(** The same tables and channels, and the same view of every object referred to. *)
Lemma sain_env m m' :
  Sain m -> tables m' = tables m -> canaux m' = canaux m ->
  (forall o, o ∈ references m -> env m' o = env m o) ->
  (forall k x, objets m' !! k = Some x -> Forall (surveillable (env m')) (refs_objet x)) ->
  (forall k, prochain m' <= k -> objets m' !! k = None /\ canaux m' !! k = None) ->
  (forall k c side, objets m' !! k = Some (OChannel c side) -> c < prochain m') ->
  (p0 <= prochain m' /\ forall k,
    (k < p0 -> origine m' !! k = o0 !! k)
    /\ (p0 <= k -> droits_crees (sorte <$> objets m' !! k) (default 0 (origine m' !! k)))) ->
  Sain m'.
Proof.
  intros [Ht Hc Ho Hf Hs Hor] Et Ec He Hob Hfr Hso Hor'. split; [| |done..].
  - intros pid t E. rewrite Et in E. destruct (Ht pid t E) as [H1 H2]. split; [done|].
    apply Forall_forall. intros e Hin. rewrite Forall_forall in H2.
    apply (bonne_env (env m)); [|by apply H2]. apply He, elem_of_references. left.
    exists pid, t. split; [done|]. by apply refs_entrees_elem.
  - intros c x side E. rewrite Ec in E. apply (voie_env (env m)); [|by apply Hc].
    intros o Hin. apply He, elem_of_references. right. left. exists c, x. split; [done|].
    apply elem_of_app. destruct side; auto.
Qed.

Lemma sain_set_table m pid t :
  Sain m -> table_saine t -> Forall (bonne (env m)) (occupants t) -> Sain (set_table pid t m).
Proof.
  intros [Ht Hc Ho Hf Hs Hor] H1 H2. split; [|exact Hc|exact Ho|exact Hf|exact Hs|exact Hor].
  intros pid' t' E. simpl in E. apply lookup_insert_Some in E as [[-> ->]|[_ E]]; [done|].
  by eapply Ht.
Qed.

Lemma sain_set_canal m c x :
  Sain m -> c < prochain m -> (forall side, voie_saine (env m) c (voie x side)) -> Sain (set_canal c x m).
Proof.
  intros [Ht Hc Ho Hf Hs Hor] Hlt H. split; [exact Ht| |exact Ho| |exact Hs|exact Hor].
  - intros c' x' side E. simpl in E.
    apply lookup_insert_Some in E as [[-> ->]|[_ E]]; [apply H|by eapply Hc].
  - intros k Hk. simpl in *. rewrite lookup_insert_ne by lia. auto.
Qed.

Lemma table_for_saine m pid :
  Sain m -> table_saine (table_for m pid) /\ Forall (bonne (env m)) (occupants (table_for m pid)).
Proof.
  intros H. unfold table_for. destruct (tables m !! pid) as [t|] eqn:E; simpl.
  - by eapply sain_tables.
  - split; [apply table_vide_saine|by apply Forall_nil].
Qed.

Lemma canal_de_saine m c side : Sain m -> voie_saine (env m) c (voie (canal_de m c) side).
Proof.
  intros H. unfold canal_de. destruct (canaux m !! c) as [x|] eqn:E; simpl.
  - by eapply sain_canaux.
  - split; simpl; [by apply Forall_nil|done..].
Qed.

Lemma voie_vide_saine E c : voie_saine E c (mk_voie [] 0).
Proof. split; simpl; [by apply Forall_nil|done..]. Qed.

(** ** Releases *)

Lemma sain_delete m o :
  Sain m -> o ∉ references m -> Sain (set_objets (delete o) m).
Proof.
  intros H Ho. pose proof H as [_ _ Hob Hf Hs Hor].
  assert (forall o', o' ∈ references m -> env (set_objets (delete o) m) o' = env m o') as He.
  { intros o' Hin. unfold env. simpl. rewrite lookup_delete_ne; [done|]. by intros ->. }
  apply (sain_env m); [done|done|done|done| | | |].
  - intros k x E. simpl in E. apply lookup_delete_Some in E as [_ E].
    apply Forall_forall. intros o' Hin. unfold surveillable. rewrite He.
    + pose proof (Hob k x E) as HF. rewrite Forall_forall in HF. by apply HF.
    + apply elem_of_references. eauto 8.
  - intros k Hk. simpl in *. destruct (Hf k Hk) as [E1 E2]. split; [|done].
    rewrite lookup_delete_None. auto.
  - intros k c side E. simpl in *. apply lookup_delete_Some in E as [_ E]. eauto.
  - destruct Hor as [Hp Hor]. split; [done|]. intros k. destruct (Hor k) as [H1 H2]. split; [done|]. intros Hk. simpl.
    destruct (decide (k = o)) as [->|]; [by rewrite lookup_delete_eq|]. rewrite lookup_delete_ne by done. by apply H2.
Qed.

Lemma sain_lache m c side :
  Sain m -> c < prochain m -> Sain (lache_extremite c side m).1.
Proof.
  intros H Hc. unfold lache_extremite. destruct (closed _ _); simpl.
  - apply sain_set_canal; [done|done|]. intros. apply voie_vide_saine.
  - apply sain_set_canal; [done|done|]. intros s. simpl. by apply canal_de_saine.
Qed.

Lemma sain_objet_libere fuel m o : Sain m -> Sain (libere fuel m o).
Proof.
  revert m o. induction fuel as [|fuel IH]; intros m o H; simpl; [done|].
  destruct (objets m !! o) as [x|] eqn:E; [|done].
  destruct (bool_decide _) eqn:Eb; [done|]. apply bool_decide_eq_false in Eb.
  pose proof (sain_delete m o H Eb) as H1.
  assert (forall l m, Sain m -> Sain (fold_left (libere fuel) l m)) as Hl.
  { clear -IH. intros l. induction l as [|o l IHl]; intros m H; simpl; [done|]. by apply IHl, IH. }
  destruct x; simpl; try (apply Hl; exact H1); try exact H1.
  pose proof (sain_lache (set_objets (delete o) m) canal side H1) as H2.
  destruct (lache_extremite _ _ _) as [m' suite]. apply Hl, H2.
  simpl. by eapply sain_sortes.
Qed.
(** ** Bounds *)

(** The instants of a run come from a clock that has not reached [H]. *)
Definition HORLOGE : Z := 2 ^ 60.
Definition date (v : Evenement) : Z :=
  match v with Enregistre _ _ _ t | Acquitte _ t | Renvoi _ t => t | Rapide => 0 end.
Definition dates (l : list Evenement) : Prop := Forall (fun v => 0 <= date v <= HORLOGE) l.

Record Borne (e : Emission) : Prop := {
  bo_rto : RTO_MIN_MS <= rto_ms e <= RTO_MAX_MS;
  bo_srtt : 0 <= srtt_ms e <= HORLOGE;
  bo_rttvar : 0 <= rttvar_ms e <= HORLOGE;
  bo_file : Forall (fun s => 0 <= envoye_ms s
                     /\ (occupe s = true -> 0 <= echeance_ms s <= HORLOGE + RTO_MAX_MS)) (file e)
}.

Lemma borne_neuve isn : Borne (neuve isn).
Proof.
  split; cbn [neuve rto_ms srtt_ms rttvar_ms file];
    try (unfold RTO_MIN_MS, RTO_MAX_MS, RTO_INITIAL_MS, HORLOGE; lia).
  apply Forall_replicate. simpl. split; [lia|done].
Qed.

Lemma borne_set_file e l :
  Borne e ->
  Forall (fun s => 0 <= envoye_ms s
           /\ (occupe s = true -> 0 <= echeance_ms s <= HORLOGE + RTO_MAX_MS)) l ->
  Borne (set_file l e).
Proof. intros [] H. by split. Qed.

Lemma clamp_borne x : RTO_MIN_MS <= clamp x RTO_MIN_MS RTO_MAX_MS <= RTO_MAX_MS.
Proof. unfold clamp, RTO_MIN_MS, RTO_MAX_MS. lia. Qed.

#[local] Transparent echantillon_rtt.
Lemma borne_echantillon m e : 0 <= m <= HORLOGE -> Borne e -> Borne (echantillon_rtt m e).
Proof.
  intros Hm [H1 H2 H3 H4]. unfold HORLOGE in *. unfold echantillon_rtt, recalcule_rto.
  destruct (srtt_ms e =? 0); split; try exact H4; try apply clamp_borne; simpl; unfold HORLOGE;
    match goal with |- 0 <= ?x / ?n <= _ =>
      pose proof (Z.div_pos x n); pose proof (Z.div_le_upper_bound x n (2 ^ 60)) | _ => idtac end; lia.
Qed.
#[local] Opaque echantillon_rtt.

Lemma borne_tour ack t e i : 0 <= t <= HORLOGE -> Borne e -> Borne (acquitte_tour ack t e i).
Proof.
  intros Ht H. unfold acquitte_tour. destruct (file e !! i) as [s|] eqn:Es; [|done].
  destruct (negb (occupe s)); [done|]. destruct (negb _); [done|].
  destruct (Forall_lookup_1 _ _ _ _ (bo_file e H) Es) as [Hs _].
  assert (forall e', Borne e' -> file e' = file e ->
    Borne (set_file (<[i := libere_segment s]> (file e')) e')) as Hfin.
  { intros e' He' Ef. apply borne_set_file; [done|]. apply Forall_insert; [apply He'|].
    simpl. split; [done|]. intros [=]. }
  destruct (retransmissions s =? 0).
  - apply Hfin; [|apply echantillon_file]. apply borne_echantillon; [|done]. unfold sat_sub. lia.
  - apply Hfin; [|done]. destruct H. by split.
Qed.

Lemma borne_tours ack t l e :
  0 <= t <= HORLOGE -> Borne e -> Borne (fold_left (acquitte_tour ack t) l e).
Proof. intros Ht. revert e. induction l; intros e H; simpl; [done|]. by apply IHl, borne_tour. Qed.

Lemma sat_add_borne t r :
  0 <= t <= HORLOGE -> 0 <= r <= RTO_MAX_MS -> 0 <= sat_add t r <= HORLOGE + RTO_MAX_MS.
Proof. unfold sat_add, HORLOGE, RTO_MAX_MS, u64_max. lia. Qed.

Lemma borne_evenement e v : 0 <= date v <= HORLOGE -> Borne e -> Borne (evenement e v).
Proof.
  intros Ht H. pose proof H as [H1 H2 H3 H4]. destruct v as [sq d c t|ack t| |i t]; cbn [evenement date] in *.
  - unfold enregistre. destruct (_ <? _); [done|].
    destruct (position _ _) as [j|]; [|by split].
    match goal with |- context [<[j := ?x]> _] => set (s := x) end.
    assert (Borne (set_file (<[j := s]> (file e)) e)) as Hb.
    { apply borne_set_file; [done|]. apply Forall_insert; [done|]. simpl. split; [lia|].
      intros _. apply sat_add_borne; [done|]. unfold RTO_MIN_MS in H1. lia. }
    destruct Hb as [B1 B2 B3 B4]. by destruct (seq_apres_ou_egal _ _); split.
  - unfold acquitte. destruct (seq_avant _ _); [done|]. destruct (_ && _); [by split|].
    destruct (negb _); [by split|]. apply borne_tours; [done|]. by split.
  - unfold retransmission_rapide. destruct (_ <? _); [done|]. destruct (position _ _); by split.
  - unfold note_retransmission. destruct (segment e i) as [s|] eqn:Es; [|done].
    apply segment_occupe in Es as [Es Ho].
    assert (RTO_MIN_MS <= Z.min (sat_mul (rto_ms e) 2) RTO_MAX_MS <= RTO_MAX_MS) as Hr.
    { unfold sat_mul, u64_max, RTO_MIN_MS, RTO_MAX_MS in *. lia. }
    split; simpl; [done..|]. apply Forall_insert; [done|].
    destruct (Forall_lookup_1 _ _ _ _ H4 Es) as [Hs _]. simpl. split; [done|].
    intros _. apply sat_add_borne; [done|]. unfold RTO_MIN_MS in Hr. lia.
Qed.

Lemma borne_deroule isn l : dates l -> Borne (deroule (neuve isn) l).
Proof.
  intros Hd. assert (forall e, Borne e -> Borne (deroule e l)) as H; [|apply H, borne_neuve].
  induction Hd as [|v l Hv Hd IH]; intros e H; simpl; [done|]. by apply IH, borne_evenement.
Qed.

Lemma finies_deroule isn l : dates l -> echeances_finies (deroule (neuve isn) l).
Proof.
  intros Hd. destruct (borne_deroule isn l Hd) as [_ _ _ H].
  eapply Forall_impl; [exact H|]. intros s [_ Hs] Ho. specialize (Hs Ho).
  unfold HORLOGE, RTO_MAX_MS, u64_max in *. lia.
Qed.

(** The wait is exact: with nothing in flight nothing ever expires; otherwise nothing
    expires before the instant the wait announces, and from that instant on the oldest
    deadline in flight is reported, for a retransmission or after eight of them for giving
    the connection up. *)
Theorem attente_exacte isn l now :
  dates l ->
  let e := deroule (neuve isn) l in
  match attente_ms e now with
  | None => forall t, expire e t = Rien
  | Some d =>
      (forall t, now <= t < now + d -> expire e t = Rien)
      /\ forall t, now + d <= t ->
           exists i s, segment e i = Some s /\ echeance_ms s <= t
             /\ (forall j s', segment e j = Some s' -> echeance_ms s <= echeance_ms s')
             /\ expire e t = if RETRANSMISSIONS_MAX <=? retransmissions s
                             then Abandon i else Retransmettre i
  end.
Proof.
  intros Hd e. pose proof (finies_deroule isn l Hd) as Hf. fold e in Hf.
  pose proof (attente_spec e now) as Ha. destruct (attente_ms e now) as [d|].
  - destruct Ha as [(i & s & Hs & ->) Hmin]. unfold sat_sub in *. split.
    + intros t Ht. apply expire_rien. intros j s' Hj. specialize (Hmin j s' Hj). lia.
    + intros t Ht. apply expire_premier; [done|]. exists i, s. split; [done|]. lia.
  - intros t. apply expire_rien. intros i s Hs. by rewrite Ha in Hs.
Qed.

(** A SYN sent at 0 with the initial delay, seen at 400. *)
Lemma attente_exacte_witness :
  attente_ms (deroule (neuve 100) [Enregistre 100 [] true 0]) 400 = Some 600
  /\ expire (deroule (neuve 100) [Enregistre 100 [] true 0]) 999 = Rien.
Proof.
  split; [vm_compute; reflexivity|].
  assert (dates [Enregistre 100 [] true 0]) as Hd.
  { apply Forall_singleton. unfold HORLOGE. simpl. lia. }
  assert (attente_ms (deroule (neuve 100) [Enregistre 100 [] true 0]) 400 = Some 600) as Ha
    by (vm_compute; reflexivity).
  pose proof (attente_exacte 100 [Enregistre 100 [] true 0] 400 Hd) as H. cbv zeta in H.
  rewrite Ha in H. apply H. lia.
Defined.

(** The delay stays between 200 milliseconds and one minute, and the sums of the
    smoothed round trip never leave 64 bits, whatever the acknowledgements and the
    retransmissions, as long as the clock is below two to the sixtieth milliseconds. *)
Theorem rto_borne isn l mesure :
  dates l -> 0 <= mesure <= HORLOGE ->
  let e := deroule (neuve isn) l in
  RTO_MIN_MS <= rto_ms e <= RTO_MAX_MS
  /\ srtt_ms e * 7 + Z.max mesure 1 < u64_max
  /\ rttvar_ms e * 3 + Z.abs (srtt_ms e - Z.max mesure 1) < u64_max.
Proof.
  intros Hd Hm e. destruct (borne_deroule isn l Hd) as [H1 H2 H3 _]. fold e in H1, H2, H3.
  unfold HORLOGE, u64_max in *. lia.
Qed.

(** Six retransmissions of a segment double the delay up to its ceiling. *)
Lemma rto_borne_witness :
  rto_ms (deroule (neuve 7) [Enregistre 7 [1] false 0; Renvoi 0 1; Renvoi 0 2; Renvoi 0 3;
            Renvoi 0 4; Renvoi 0 5; Renvoi 0 6]) = 60000
  /\ 60000 <= RTO_MAX_MS.
Proof.
  split; [vm_compute; reflexivity|].
  refine (Z.le_trans _ _ _ _ (proj2 (proj1 (rto_borne 7 [Enregistre 7 [1] false 0; Renvoi 0 1; Renvoi 0 2;
     Renvoi 0 3; Renvoi 0 4; Renvoi 0 5; Renvoi 0 6] 5 _ _)))).
  - vm_compute. discriminate.
  - repeat (apply Forall_cons; split; [unfold HORLOGE; simpl; lia|]). by apply Forall_nil.
  - unfold HORLOGE. lia.
Defined.

End RetransmissionProofs.
Lemma garde_un_spec l : Forall octet l -> Forall octet (garde_un l) /\ from_be (garde_un l) = from_be l /\
  (l <> [] -> garde_un l <> []) /\ ((length (garde_un l) <= 1)%nat \/ exists x l', garde_un l = x :: l' /\ 1 <= x).
Proof.
  induction 1 as [|x l Hx Hl IH]; [split_and!; [done|done|done|left; cbn; lia]|]. cbn [garde_un].
  destruct l as [|y l]; [split_and!; [by constructor|done|done|left; cbn; lia]|].
  unfold octet in Hx. destruct (Z.eqb_spec x 0) as [->|H0].
  - destruct IH as (H1 & H2 & H3 & H4). split_and!; [done| |intros _; by apply H3|done].
    rewrite H2. change (0 :: y :: l) with ([0] ++ y :: l). rewrite from_be_app. done.
  - split_and!; [by constructor|done|done|right; exists x, (y :: l); split; [done|lia]].
Qed.
Lemma be4_spec x : limbe x -> Forall octet (be4 x) /\ length (be4 x) = 4%nat /\ from_be (be4 x) = x.
Proof.
  intros Hx. change (be4 x) with (to_be 4 x). split_and!; [apply to_be_octets|apply length_to_be|by apply from_to_be].
Qed.
Lemma concat_be4 l : Forall limbe l ->
  Forall octet (concat (be4 <$> rev l)) /\ from_be (concat (be4 <$> rev l)) = val l.
Proof.
  induction 1 as [|x l Hx Hl [IH1 IH2]]; [done|]. cbn [rev val]. rewrite fmap_app, concat_app, from_be_app.
  cbn [fmap list_fmap concat]. rewrite app_nil_r. destruct (be4_spec x Hx) as (H1 & H2 & H3).
  rewrite H2, H3, IH2. change (256 ^ Z.of_nat 4) with (2 ^ 32). split; [by apply Forall_app|lia].
Qed.
Lemma to_bytes_be_spec b n : nombre b -> v b < 256 ^ Z.of_nat n -> (1 <= n)%nat ->
  Forall octet (to_bytes_be b) /\ from_be (to_bytes_be b) = v b /\ (length (to_bytes_be b) <= n)%nat.
Proof.
  intros Hb Hv Hn. unfold to_bytes_be. destruct (limbs b) as [|x l] eqn:E.
  { split_and!; [repeat constructor; lia|done|cbn; lia]. }
  rewrite <- E in *. destruct (concat_be4 (limbs b) (proj1 Hb)) as [Ho Hf].
  destruct (garde_un_spec _ Ho) as (H1 & H2 & _ & H4). rewrite Hf in H2. split_and!; [done|done|].
  destruct H4 as [H4|(y & l' & E' & Hy)]; [lia|]. rewrite E' in *. cbn [length]. inversion H1 as [|? ? _ Hl']; subst.
  change (y :: l') with ([y] ++ l') in H2. rewrite from_be_app in H2. pose proof (from_be_borne l' Hl').
  change (from_be [y]) with (y + 256 * 0) in H2.
  apply Nat.lt_nge. intros Hge. assert (256 ^ Z.of_nat n <= 256 ^ Z.of_nat (length l')) by (apply Z.pow_le_mono_r; lia). nia.
Qed.

(** Modular exponentiation of numbers read from octets. *)
Lemma modpow_spec a e m : nombre a -> nombre e -> nombre m -> 0 < v m ->
  exists c, modpow a e m = Some c /\ nombre c /\ v c = v a ^ v e mod v m.
Proof.
  intros Ha He Hm Hp. unfold modpow. rewrite is_zero_spec by done. destruct (Z.eqb_spec (v m) 0); [lia|].
  destruct (from_bytes_be_spec [1]) as [H1 E1]; [repeat constructor; lia|].
  destruct (rem_spec a m Ha Hm Hp) as [Hra Ea]. destruct (rem_spec (from_bytes_be [1]) m H1 Hm Hp) as [Hr1 Er1].
  destruct (modpow_depuis_spec (rem a m) e m Hra He Hm Hp (bit_len e) _ Hr1) as (c & E & Hc & Hv).
  { rewrite Er1, E1, Z.shiftr_div_pow2 by lia. rewrite Z.div_small; [done|].
    split; [apply (val_borne _ (proj1 He))|by apply bit_len_borne]. }
  exists c. split_and!; [done|done|]. rewrite Hv, Ea. rewrite <- Zpower_mod by lia. done.
Qed.
End BigUintProofs.
(* ===== verification/Rsa.v ===== *)
(** RSA signature verification: [src/net/security/tls/rsa.rs], PKCS#1 v1.5 and PSS with
    SHA-256. [None] is a stop of the kernel: an overflow or an index out of range. *)

From S2P Require Import Prelude GrandsEntiers Hachage.

Module Rsa.
Import BigUint.
Import BigUintProofs(to_be, from_be).
Import Hachage(sha256, HASH_LEN).
Open Scope Z_scope.

Record RsaPubKey := mk_key { n : BigUint; e : BigUint; n_bytes : nat }.

(** [while i + 1 < b.len() && b[i] == 0 { i += 1; }] *)
Definition strip_leading_zeros (b : list Z) : list Z := garde_un b.
Definition new (modulus exponent : list Z) : RsaPubKey :=
  let m := strip_leading_zeros modulus in
  mk_key (from_bytes_be m) (from_bytes_be exponent) (length m).
Definition raw (key : RsaPubKey) (sig : list Z) : option (list Z) :=
  match modpow (from_bytes_be sig) (e key) (n key) with
  | None => None
  | Some m =>
      let out := to_bytes_be m in
      Some (if (length out <? n_bytes key)%nat then replicate (n_bytes key - length out) 0 ++ out else out)
  end.

Definition SHA256_PREFIX : list Z :=
  [0x30; 0x31; 0x30; 0x0d; 0x06; 0x09; 0x60; 0x86; 0x48; 0x01; 0x65; 0x03; 0x04; 0x02; 0x01;
   0x05; 0x00; 0x04; 0x20].

(** The octets of the padding, one by one. *)
Fixpoint tous (ps_len : nat) (l : list Z) (i : nat) (x : Z) : bool :=
  match ps_len with
  | O => true
  | S ps_len => if negb (aget l (Z.of_nat i) =? x) then false else tous ps_len l (S i) x
  end.
Definition verify_pkcs1_sha256 (key : RsaPubKey) (msg sig : list Z) : option bool :=
  if negb (length sig =? n_bytes key)%nat then Some false
  else match raw key sig with
  | None => None
  | Some em =>
      let t_len := (length SHA256_PREFIX + HASH_LEN)%nat in
      if (length em <? t_len + 11)%nat then Some false
      else
        let ps_len := (length em - t_len - 3)%nat in
        if negb (aget em 0 =? 0) || negb (aget em 1 =? 1) then Some false
        else if negb (tous ps_len em 2 255) then Some false
        else if negb (aget em (Z.of_nat (2 + ps_len)) =? 0) then Some false
        else
          let t := drop (3 + ps_len) em in
          if negb (bool_decide (take (length SHA256_PREFIX) t = SHA256_PREFIX)) then Some false
          else Some (bool_decide (drop (length SHA256_PREFIX) t = sha256 msg))
  end.

Fixpoint mgf1_depuis (tours : nat) (seed : list Z) (len : nat) (counter : Z) (out : list Z) : list Z :=
  match tours with
  | O => out
  | S tours =>
      if (len <=? length out)%nat then out
      else
        let block := Hachage.finalize (Hachage.update (Hachage.update Hachage.sha_new seed) (to_be 4 counter)) in
        mgf1_depuis tours seed len (counter + 1) (out ++ take (Nat.min (len - length out) HASH_LEN) block)
  end.
Definition mgf1 (seed : list Z) (len : nat) : list Z := mgf1_depuis len seed len 0 [].
Definition p_384 : list Z :=
  [0xff; 0xff; 0xff; 0xff; 0xff; 0xff; 0xff; 0xff; 0xff; 0xff; 0xff; 0xff; 0xff; 0xff; 0xff; 0xff;
   0xff; 0xff; 0xff; 0xff; 0xff; 0xff; 0xff; 0xff; 0xff; 0xff; 0xff; 0xff; 0xff; 0xff; 0xff; 0xfe;
   0xff; 0xff; 0xff; 0xff; 0x00; 0x00; 0x00; 0x00; 0x00; 0x00; 0x00; 0x00; 0xff; 0xff; 0xff; 0xff].
Definition n_384 : list Z :=
  [0xff; 0xff; 0xff; 0xff; 0xff; 0xff; 0xff; 0xff; 0xff; 0xff; 0xff; 0xff; 0xff; 0xff; 0xff; 0xff;
   0xff; 0xff; 0xff; 0xff; 0xff; 0xff; 0xff; 0xff; 0xc7; 0x63; 0x4d; 0x81; 0xf4; 0x37; 0x2d; 0xdf;
   0x58; 0x1a; 0x0d; 0xb2; 0x48; 0xb0; 0xa7; 0x7a; 0xec; 0xec; 0x19; 0x6a; 0xcc; 0xc5; 0x29; 0x73].
Definition gx_384 : list Z :=
  [0xaa; 0x87; 0xca; 0x22; 0xbe; 0x8b; 0x05; 0x37; 0x8e; 0xb1; 0xc7; 0x1e; 0xf3; 0x20; 0xad; 0x74;
   0x6e; 0x1d; 0x3b; 0x62; 0x8b; 0xa7; 0x9b; 0x98; 0x59; 0xf7; 0x41; 0xe0; 0x82; 0x54; 0x2a; 0x38;
   0x55; 0x02; 0xf2; 0x5d; 0xbf; 0x55; 0x29; 0x6c; 0x3a; 0x54; 0x5e; 0x38; 0x72; 0x76; 0x0a; 0xb7].
Definition gy_384 : list Z :=
  [0x36; 0x17; 0xde; 0x4a; 0x96; 0x26; 0x2c; 0x6f; 0x5d; 0x9e; 0x98; 0xbf; 0x92; 0x92; 0xdc; 0x29;
   0xf8; 0xf4; 0x1d; 0xbd; 0x28; 0x9a; 0x14; 0x7c; 0xe9; 0xda; 0x31; 0x13; 0xb5; 0xf0; 0xb8; 0xc0;
   0x0a; 0x60; 0xb1; 0xce; 0x1d; 0x7e; 0x81; 0x9d; 0x7a; 0x43; 0x1d; 0x7c; 0x90; 0xea; 0x0e; 0x5f].
Definition b_384 : list Z :=
  [0xb3; 0x31; 0x2f; 0xa7; 0xe2; 0x3e; 0xe7; 0xe4; 0x98; 0x8e; 0x05; 0x6b; 0xe3; 0xf8; 0x2d; 0x19;
   0x18; 0x1d; 0x9c; 0x6e; 0xfe; 0x81; 0x41; 0x12; 0x03; 0x14; 0x08; 0x8f; 0x50; 0x13; 0x87; 0x5a;
   0xc6; 0x56; 0x39; 0x8d; 0x8a; 0x2e; 0xd1; 0x9d; 0x2a; 0x85; 0xc8; 0xed; 0xd3; 0xec; 0x2a; 0xef].
Definition p384 : Curve := new p_384 n_384 gx_384 gy_384 b_384 48.
Definition verify_ecdsa_sha384 (pubkey msg r s : list Z) : option bool :=
  verify_ecdsa p384 pubkey (Hachage.Sha512.sha384 msg) r s.
End Ec.

Module EcProofs.
Import BigUint BigUintProofs Ec.
Open Scope Z_scope.
(** The coordinate 0 of the peer gives the secret 0, whatever the key. *)
Lemma pas_nul a : exists a', pas 0 (mk_nombres a 0 0 0) = mk_nombres a' 0 0 0.
Proof. eexists. unfold pas. cbn [x2 z2 x3 z3]. cbv zeta. f_equal; ring. Qed.
Lemma pas_nul' a : pas 0 (mk_nombres 0 0 a 0) = mk_nombres 0 0 0 0.
Proof. unfold pas. cbn [x2 z2 x3 z3]. cbv zeta. f_equal; ring. Qed.
Lemma echelle_nulle k n : forall a, exists a', echelle 0 k n (mk_nombres a 0 0 0) = mk_nombres a' 0 0 0.
Proof.
  induction n as [|n IH]; intros a; cbn [echelle]; [by eexists|]. unfold pas_bit, cswap. destruct (bit_de k n =? 1); cbn [x2 z2 x3 z3].
  - rewrite pas_nul'. apply IH.
  - destruct (pas_nul a) as (a' & ->). apply IH.
Qed.
Lemma secret_nul secret : Forall octet secret -> length secret = 32%nat -> x25519 secret (replicate 32 0) = Some (replicate 32 0).
Proof.
  intros Hs Ls. rewrite x25519_v by (done || by apply Forall_replicate). change (from_le (replicate 32 0) mod 2 ^ 255) with 0.
  change (echelle 0 (scalaire secret) 256 (depart 0)) with (echelle 0 (scalaire secret) 255 (pas_bit 0 (depart 0) (bit_de (scalaire secret) 255))).
  assert (bit_de (scalaire secret) 255 = 0) as ->.
  { unfold bit_de, scalaire. pose proof (Z.mod_pos_bound (from_le secret / 8) (2 ^ 251) ltac:(lia)). change (2 ^ Z.of_nat 255) with (2 ^ 255).
    rewrite Z.div_small by lia. done. }
  change (pas_bit 0 (depart 0) 0) with (mk_nombres 1 0 0 0). destruct (echelle_nulle (scalaire secret) 255 1) as (a & ->).
  unfold resultat. cbn [x2 z2]. rewrite Z.pow_0_l by done. rewrite Z.mul_0_r. reflexivity.
Qed.
End X25519Proofs.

#### Task:
Using the entries shown above, reproduce verbatim the lines from the line bearing "elem_of_references. eauto 8." to the line bearing "bo_rto : RTO_MIN_MS", inclusive.

#### Written solution:
    + apply elem_of_references. eauto 8.
  - intros k Hk. simpl in *. destruct (Hf k Hk) as [E1 E2]. split; [|done].
    rewrite lookup_delete_None. auto.
  - intros k c side E. simpl in *. apply lookup_delete_Some in E as [_ E]. eauto.
  - destruct Hor as [Hp Hor]. split; [done|]. intros k. destruct (Hor k) as [H1 H2]. split; [done|]. intros Hk. simpl.
    destruct (decide (k = o)) as [->|]; [by rewrite lookup_delete_eq|]. rewrite lookup_delete_ne by done. by apply H2.
Qed.

Lemma sain_lache m c side :
  Sain m -> c < prochain m -> Sain (lache_extremite c side m).1.
Proof.
  intros H Hc. unfold lache_extremite. destruct (closed _ _); simpl.
  - apply sain_set_canal; [done|done|]. intros. apply voie_vide_saine.
  - apply sain_set_canal; [done|done|]. intros s. simpl. by apply canal_de_saine.
Qed.

Lemma sain_objet_libere fuel m o : Sain m -> Sain (libere fuel m o).
Proof.
  revert m o. induction fuel as [|fuel IH]; intros m o H; simpl; [done|].
  destruct (objets m !! o) as [x|] eqn:E; [|done].
  destruct (bool_decide _) eqn:Eb; [done|]. apply bool_decide_eq_false in Eb.
  pose proof (sain_delete m o H Eb) as H1.
  assert (forall l m, Sain m -> Sain (fold_left (libere fuel) l m)) as Hl.
  { clear -IH. intros l. induction l as [|o l IHl]; intros m H; simpl; [done|]. by apply IHl, IH. }
  destruct x; simpl; try (apply Hl; exact H1); try exact H1.
  pose proof (sain_lache (set_objets (delete o) m) canal side H1) as H2.
  destruct (lache_extremite _ _ _) as [m' suite]. apply Hl, H2.
  simpl. by eapply sain_sortes.
Qed.
(** ** Bounds *)

(** The instants of a run come from a clock that has not reached [H]. *)
Definition HORLOGE : Z := 2 ^ 60.
Definition date (v : Evenement) : Z :=
  match v with Enregistre _ _ _ t | Acquitte _ t | Renvoi _ t => t | Rapide => 0 end.
Definition dates (l : list Evenement) : Prop := Forall (fun v => 0 <= date v <= HORLOGE) l.

Record Borne (e : Emission) : Prop := {
  bo_rto : RTO_MIN_MS <= rto_ms e <= RTO_MAX_MS;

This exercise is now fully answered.